Les principaux graveurs à avoir travaillé, au XVIIIesiècle, d’après Jeaurat, sont: Tardieu, Lépicié, Claude-Augustin Duflos, Lempereur, Pasquier, Aliamet, Dominique Sornique (d), Beauvarlet, Simon, Bonnet, Lucas, Aubert, Gaillard, Fessard, Daullé et son frère Edme Jeaurat[4]. On trouve deux tentures d’après Jeaurat parmi les travaux exécutés de 1750 à 1791 à la manufacture des Gobelins: l’une en sept pièces, de l’Histoire de Daphnis et Chloé, l’autre, en quatre pièces, représentant des Fêtes de village[6]. Les modèles de ces tentures avaient été exécutés d’après des commandes particulières de l’entrepreneur Audran[6].

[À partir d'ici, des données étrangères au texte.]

(** * chroma-curator: similarity, profiling and edge export

    A shallow embedding of [chroma_curator/core.py] and of the profiling
    and export functions of [cli.py], with the properties of the written
    specification stated over it.

    Numbers are the program's: a Python/numpy float is an IEEE-754
    binary64 value, modelled by Rocq's primitive [float]; integers are [Z].
    Python exceptions are the [Raise] results of a small error monad. *)

From Stdlib Require Import ZArith List Floats Bool Lia.
From Stdlib Require Import Sorting.Permutation Sorting.Sorted.
From stdpp Require Import base gmap strings.

Import ListNotations.
Local Open Scope Z_scope.

(** ** Exceptions *)

Inductive exn : Type :=
| ValueError      (* np.dot: shapes not aligned; np.array: inhomogeneous shape *)
| KeyError        (* missing column or dict key *)
| IndexError      (* index out of bounds *)
| AttributeError. (* e.g. a Python list has no tolist *)

Inductive result (A : Type) : Type :=
| Ok (a : A)
| Raise (e : exn).

Arguments Ok {A} a.
Arguments Raise {A} e.

#[global] Instance result_bind : MBind result :=
  fun A B (k : A -> result B) (m : result A) =>
    match m with
    | Ok a => k a
    | Raise e => Raise e
    end.

(** ** Python slicing and list.sort *)

(** [xs[:stop]] for an integer [stop]: a negative stop counts from the end. *)
Definition slice_to {A} (xs : list A) (stop : Z) : list A :=
  if stop <? 0
  then firstn (Z.to_nat (Z.of_nat (length xs) + stop)) xs
  else firstn (Z.to_nat stop) xs.

Section StableSort.
Context {A : Type}.
(** The only comparison [list.sort] performs: [x < y] on the keys. *)
Variable lt : A -> A -> bool.

(** [x] goes after every element that is not greater than it. *)
Fixpoint insert_by (x : A) (l : list A) : list A :=
  match l with
  | [] => [x]
  | y :: l' => if lt x y then x :: y :: l' else y :: insert_by x l'
  end.

(** Stable ascending sort, elements taken from left to right. *)
Definition sort_by (l : list A) : list A :=
  fold_left (fun acc x => insert_by x acc) l [].

(** [l.sort(reverse=True)]: CPython reverses the list, runs its stable
    ascending sort and reverses the outcome, which keeps elements with
    equal keys in their original order.  Where [lt] is a strict weak
    order on the keys every stable sort computes this list. *)
Definition list_sort_reverse (l : list A) : list A :=
  rev (sort_by (rev l)).
End StableSort.

(** ** chroma_curator/core.py *)

Module Core.

Local Open Scope float_scope.

(** [np.dot] of two one-dimensional float arrays: the lengths must agree. *)
Definition np_dot (v1 v2 : list float) : result float :=
  if Nat.eqb (length v1) (length v2)
  then Ok (fold_left (fun acc p => acc + fst p * snd p) (combine v1 v2) 0)
  else Raise ValueError.

(** [np.linalg.norm] of a one-dimensional array: [sqrt(dot(x, x))]. *)
Definition np_linalg_norm (v : list float) : float :=
  sqrt (fold_left (fun acc x => acc + x * x) v 0).

Definition cosine_similarity (v1 v2 : list float) : result float :=
  num ← np_dot v1 v2;
  let denom := np_linalg_norm v1 * np_linalg_norm v2 in
  if denom =? 0 then Ok 0 else Ok (num / denom).

(** A record dict with its ['id'] and ['vector'] entries. *)
Record record : Type := mk_record {
  rec_id : string;
  rec_vector : list float
}.

(** The loop that fills [scored]; the first failing similarity aborts it. *)
Fixpoint score_records (query : list float) (records : list record)
  : result (list (float * record)) :=
  match records with
  | [] => Ok []
  | rec :: rest =>
      sim ← cosine_similarity query (rec_vector rec);
      scored ← score_records query rest;
      Ok ((sim, rec) :: scored)
  end.

Definition top_similar_vectors (query : list float) (records : list record)
  (top_k : Z) : result (list record) :=
  scored ← score_records query records;
  let scored := list_sort_reverse (fun x y => fst x <? fst y) scored in
  Ok (map snd (slice_to scored top_k)).

End Core.

(** ** cli.py *)

Module Cli.

(** A metadata scalar or table cell.  [VNull] is the missing value
    (None, NaN, NaT); [VTimestamp] is a parsed date, in nanoseconds. *)
Inductive value : Type :=
| VNull
| VStr (s : string)
| VInt (n : Z)
| VFloat (x : float)
| VBool (b : bool)
| VTimestamp (t : Z).

#[global] Instance float_eq_dec : EqDecision float.
Proof.
  intros x y. destruct (PrimFloat.Leibniz.eqb x y) eqn:E.
  - left. apply FloatAxioms.Leibniz.eqb_spec. exact E.
  - right. intros ->.
    assert (H : PrimFloat.Leibniz.eqb y y = true)
      by (apply FloatAxioms.Leibniz.eqb_spec; reflexivity).
    congruence.
Defined.

#[global] Instance value_eq_dec : EqDecision value.
Proof. solve_decision. Defined.

(** One stored item of a collection. *)
Record item : Type := mk_item {
  item_id : string;
  item_embedding : list float;
  item_metadata : gmap string value;
  item_document : option string
}.

(** What the datastore hands over: [count()] is the number of items and
    [get(include=...)] returns the four parallel lists. *)
Record collection : Type := mk_collection {
  coll_name : string;
  coll_items : list item
}.
(** Lines 195-198: any failure of [request.get_json()] falls back to
    [json.loads(request)], which takes a string only. *)
Definition request_body (w : World) (r : request) : result json :=
  match r with
  | RequestObject (Ok body) => Ok body
  | RequestObject (Raise _) => Raise TypeError
  | RawPayload s => json_loads w s
  end.

Fixpoint current_tables (w : World) (values : list (string * json))
    (current_weather : DataFrame) : result DataFrame :=
  match values with
  | [] => Ok current_weather
  | (_, value) :: rest =>
      let? df := transform_current_weather_data w value in
      current_tables w rest (concat current_weather df)
  end.

Fixpoint forecast_tables (values : list (string * json))
    (forecast_weather : DataFrame) : result DataFrame :=
  match values with
  | [] => Ok forecast_weather
  | (_, value) :: rest =>
      let? df := fst (transform_forecasted_weather_data value) in
      forecast_tables rest (concat forecast_weather df)
  end.

Definition main (w : World) (s : Settings) (locations_dict : list (string * location))
    (r : request) : M string :=
  lift (request_body w r) ;;
  data <- get_weather_data w locations_dict (API_KEY s) ;;
  current_weather <- lift (current_tables w (current data) DataFrame_empty) ;;
  forecast_weather <- lift (forecast_tables (forecast data) DataFrame_empty) ;;
  upload_df_to_bigquery w s current_weather (GCP_PROJECT_ID s) (DATASET_ID s) "current_weather" ;;
  upload_df_to_bigquery w s forecast_weather (GCP_PROJECT_ID s) (DATASET_ID s) "forecasted_weather" ;;
  ret "200, Success".
(** * ChatMCA: the chat relay of chatMCA/views.py

    A shallow embedding of the request path of [views.py]: the input
    validator ([sanitize_input]), the rate limiter ([rate_limit_check]),
    the context builder ([build_conversation_context]), the completion
    client ([BulletproofGeminiHandler]) and the endpoint ([chat_api]),
    followed by the properties of the design document.

    Conventions.
    - A Python [str] is a [string] whose characters are the code points
      0..255; [Py.strip], [Py.lower] and [Py.split_len] follow CPython on
      that range.
    - [time.time()] and the sleep delays are rationals ([Q]).
    - An exception is a value of [exn]; a call that can raise returns a
      [result]. *)

From Stdlib Require Import String Ascii DecimalString List ZArith QArith Qround Lia Lqa Bool.
From Stdlib Require Import Sorted Permutation.
From stdpp Require Import gmap strings.
Import ListNotations.

(** ** Python runtime: strings *)

Module Py.

(** [c.isspace()] on code points below 256. *)
Definition is_space (c : ascii) : bool :=
  let n := nat_of_ascii c in
  (Nat.leb 9 n && Nat.leb n 13) || (Nat.leb 28 n && Nat.leb n 32)
  || Nat.eqb n 133 || Nat.eqb n 160.

(** [s.lstrip()] *)
Fixpoint lstrip (s : string) : string :=
  match s with
  | EmptyString => EmptyString
  | String c r => if is_space c then lstrip r else s
  end.

(** [s.rstrip()] *)
Fixpoint rstrip (s : string) : string :=
  match s with
  | EmptyString => EmptyString
  | String c r =>
      match rstrip r with
      | EmptyString => if is_space c then EmptyString else String c EmptyString
      | r' => String c r'
      end
  end.

(** [s.strip()] *)
Definition strip (s : string) : string := rstrip (lstrip s).

(** [c.lower()] on code points below 256: A-Z and the accented capitals
    0xC0..0xDE (the multiplication sign 0xD7 excepted) move up by 32. *)
Definition lower_char (c : ascii) : ascii :=
  let n := nat_of_ascii c in
  if (Nat.leb 65 n && Nat.leb n 90)
     || (Nat.leb 192 n && Nat.leb n 222 && negb (Nat.eqb n 215))
  then ascii_of_nat (n + 32) else c.

(** [s.lower()] *)
Fixpoint lower (s : string) : string :=
  match s with
  | EmptyString => EmptyString
  | String c r => String (lower_char c) (lower r)
  end.

(** [s.startswith(p)] *)
Fixpoint startswith (p s : string) : bool :=
  match p, s with
  | EmptyString, _ => true
  | String _ _, EmptyString => false
  | String a p', String b s' => Ascii.eqb a b && startswith p' s'
  end.

(** [p in s] *)
Fixpoint contains (p s : string) : bool :=
  startswith p s ||
  match s with
  | EmptyString => false
  | String _ r => contains p r
  end.

(** [s.replace(c, rep)] for a one-character pattern [c]. *)
Fixpoint replace (c : ascii) (rep s : string) : string :=
  match s with
  | EmptyString => EmptyString
  | String a r =>
      if Ascii.eqb a c then rep +:+ replace c rep r
      else String a (replace c rep r)
  end.

(** [len(s.split())]: the number of maximal runs of non-space
    characters; [in_word] tells whether the previous character belonged
    to a run. *)
Fixpoint count_words (in_word : bool) (s : string) : nat :=
  match s with
  | EmptyString => 0
  | String c r =>
      if is_space c then count_words false r
      else (if in_word then 0 else 1) + count_words true r
  end.

Definition split_len (s : string) : nat := count_words false s.

(** [str(n)] for a non-negative integer. *)
Definition str_of_nat (n : nat) : string :=
  NilEmpty.string_of_uint (Nat.to_uint n).
(** The page [p] represents the slots [A]. *)
Record represents (p : Page.Page) (A : list aslot) : Prop := mkRepresents {
  rep_length : List.length p = Z.to_nat Page.PAGE_SIZE;
  rep_slot_count : Page.slot_count (Page.header p) = Z.of_nat (List.length A);
  rep_data_start :
    Page.data_start (Page.header p) = Page.PAGE_SIZE - total_cap A;
  rep_free_space :
    Page.free_space (Page.header p)
    = Page.data_start (Page.header p) - 24 - 4 * Z.of_nat (List.length A);
  rep_gap : 0 <= Page.free_space (Page.header p);
  rep_slots : forall i a, A !! i = Some a -> slot_ok p i (extent_off A i) a
}.

(** The record of last writes [sh] agrees with the slots [A]. *)
Definition tracks (sh : gmap Z (option (list byte))) (A : list aslot) : Prop :=
  forall i : Z,
    sh !! i = if decide (0 <= i < Z.of_nat (List.length A))
              then content <$> (A !! Z.to_nat i) else None.

(** Every slot holds a record of the length it was inserted with. *)
Definition tight (A : list aslot) : Prop :=
  Forall (fun a => exists bs, content a = Some bs /\ cap a = len bs) A.

Definition live_cap (A : list aslot) : Z :=
  fold_right
    (fun a acc => match content a with Some bs => len bs + acc | None => acc end)
    0 A.

End PageSpec.

(** ** The buffer pool that a program can reach *)

Module PoolSpec.
Import PageManager.

(** The list nodes are distinct and older than [next_node_]; an iterator of
    [lru_map_] denotes a node of its own key, if the node is still in the
    list; every resident page has a node. *)
Record nodes_ok (pm : t) : Prop := mkNodesOk {
  nodes_distinct : NoDup (List.map fst (lru_list_ pm));
  nodes_old : forall n k, In (n, k) (lru_list_ pm) -> (n < next_node_ pm)%nat;
  iterators_old : forall k n, lru_map_ pm !! k = Some n -> (n < next_node_ pm)%nat;
  iterators_own : forall k n k',
      lru_map_ pm !! k = Some n -> In (n, k') (lru_list_ pm) -> k' = k;
  resident_listed : forall k,
      is_Some (buffer_pool_ pm !! k) -> exists n, In (n, k) (lru_list_ pm)
}.

(** The page managers that a program can hold: built by the constructor and
    changed by the public member functions and by assignments through the
    page pointers that [get_page] hands out.  The table and page ids that
    a caller passes for a page to load or to allocate are values of their
    [uint32_t] parameters. *)
Inductive reachable (max_pages : Z) : t -> Prop :=
| reach_new files : reachable max_pages (new max_pages files)
| reach_get_page pm fuel tid pid r pm' :
    reachable max_pages pm ->
    0 <= tid < 2^32 -> 0 <= pid < 2^32 ->       (* uint32_t arguments *)
    get_page fuel tid pid pm = Val r pm' ->
    reachable max_pages pm'
| reach_allocate_page pm fuel tid r pm' :
    reachable max_pages pm ->
    0 <= tid < 2^32 ->
    allocate_page fuel tid pm = Val r pm' ->
    reachable max_pages pm'
| reach_mark_dirty pm tid pid :
    reachable max_pages pm -> reachable max_pages (mark_dirty tid pid pm)
| reach_flush_page pm tid pid :
    reachable max_pages pm -> reachable max_pages (flush_page tid pid pm)
| reach_flush_all pm :
    reachable max_pages pm -> reachable max_pages (snd (flush_all pm))
| reach_create_table_file pm tid :
    reachable max_pages pm -> reachable max_pages (create_table_file tid pm)
| reach_delete_table_file pm tid :
    reachable max_pages pm -> reachable max_pages (delete_table_file tid pm)
| reach_close pm :
    reachable max_pages pm -> reachable max_pages (close pm)
| reach_assign pm key pg pm' :
    reachable max_pages pm -> assign key pg pm = Val tt pm' ->
    reachable max_pages pm'.

(** The list is sound and the pool holds no more pages than its capacity. *)
Definition within (pm : t) : Prop :=
  nodes_ok pm /\ page_count pm <= max_pages_ pm.

(** No resident page has a negative page id, and no page counter is
    negative. *)
Definition ids_in_range (pm : t) : Prop :=
  (forall key e, buffer_pool_ pm !! key = Some e -> 0 <= snd key) /\
  (forall tid n, next_page_id_ pm !! tid = Some n -> 0 <= n).

(** The page image at index [pid] of the file of table [tid]. *)
Definition on_disk (files : gmap Z (list Page.Page)) (tid pid : Z)
  : option Page.Page :=
  match files !! tid with
  | Some f => f !! Z.to_nat pid
  | None => None
  end.

End PoolSpec.

(** ** The Sort operator in the words of the specification *)

Module SortSpec.
Import Executor.

Section WithLibrary.

Variable Expression : Type.
Variable std_sort :
  (ResultRow -> ResultRow -> bool) -> list ResultRow -> list ResultRow.

(** Draining the child: each row is pushed on the buffer, two instructions
    are charged and the budget is checked; the result is the buffer and the
    child once it is exhausted. *)
Fixpoint drain (fuel : nat) (c : Operator Expression) (buffer : list ResultRow)
  : M Engine (list ResultRow * Operator Expression) :=
  match fuel with
  | O => diverge
  | S fuel' =>
      '(r, c') ← next Expression std_sort fuel' c;
      match r with
      | Some temp =>
          _ ← record_instructions 2;
          _ ← on_ctx Context.check_budget;
          drain fuel' c' (buffer ++ [temp])
      | None => mret (buffer, c')
      end
  end.

(** The integer that a row holds in a column, if it holds one there. *)
Definition int_key (col : nat) (row : ResultRow) : option Z :=
  match row !! col with
  | Some (INTEGER v) => Some v
  | _ => None
  end.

Jeaurat tenta d’imiter Chardin, quoique avec moins de justesse dans l’observation et moins de légèreté dans la main[8], mais c’est moins sa qualité de peintre d’histoire que la scène de genre, et mieux encore dans les tableaux de conversation[4], dans le style de Teniers, qui fit le succès de Jeaurat[9] avec des scènes de genre «charmantes […] pleines de mouvement et saisissantes de vérité[10]» dépeignant la rue parisienne ou la vie domestique comme dans ses Écosseuses de pois, ses Éplucheuses de salade ou son Déménagement du peintre. Sa Conduite des filles de joie à la Salpêtrière, qui a été louée dans la critique du Salon de 1757 du Mercure de France[11], reste sans doute son œuvre la plus connue[12], et ses tableaux sur la vie des rues de Paris restent des documents pittoresques et précieux[13]. Le choix de ces sujets lui a valu d’être appelé le Vadé de la peinture par Diderot[14]. Jeaurat, qui rencontrait Vadé aux dîners de la Société du bout du banc chez Jeanne-Françoise Quinault[14] a, en effet, sûrement subi l’influence du «genre poissard» pratiqué par Vadé, Piron, ColléPanard ou le Caylus[11]. Jeaurat a peint le Poète Piron à table avec ses amis Gallet et Collé[15], regardé comme un des meilleurs ouvrages du peintre[16]. Selon Ch. Blanc, Jeaurat manquait néanmoins «de verve, d’entrain, de ce que Diderot appelait «le diable au corps». Ses compositions trahissent la gêne, sa gaité a quelque chose de forcé et de louche comme les parades de Vadé[4].»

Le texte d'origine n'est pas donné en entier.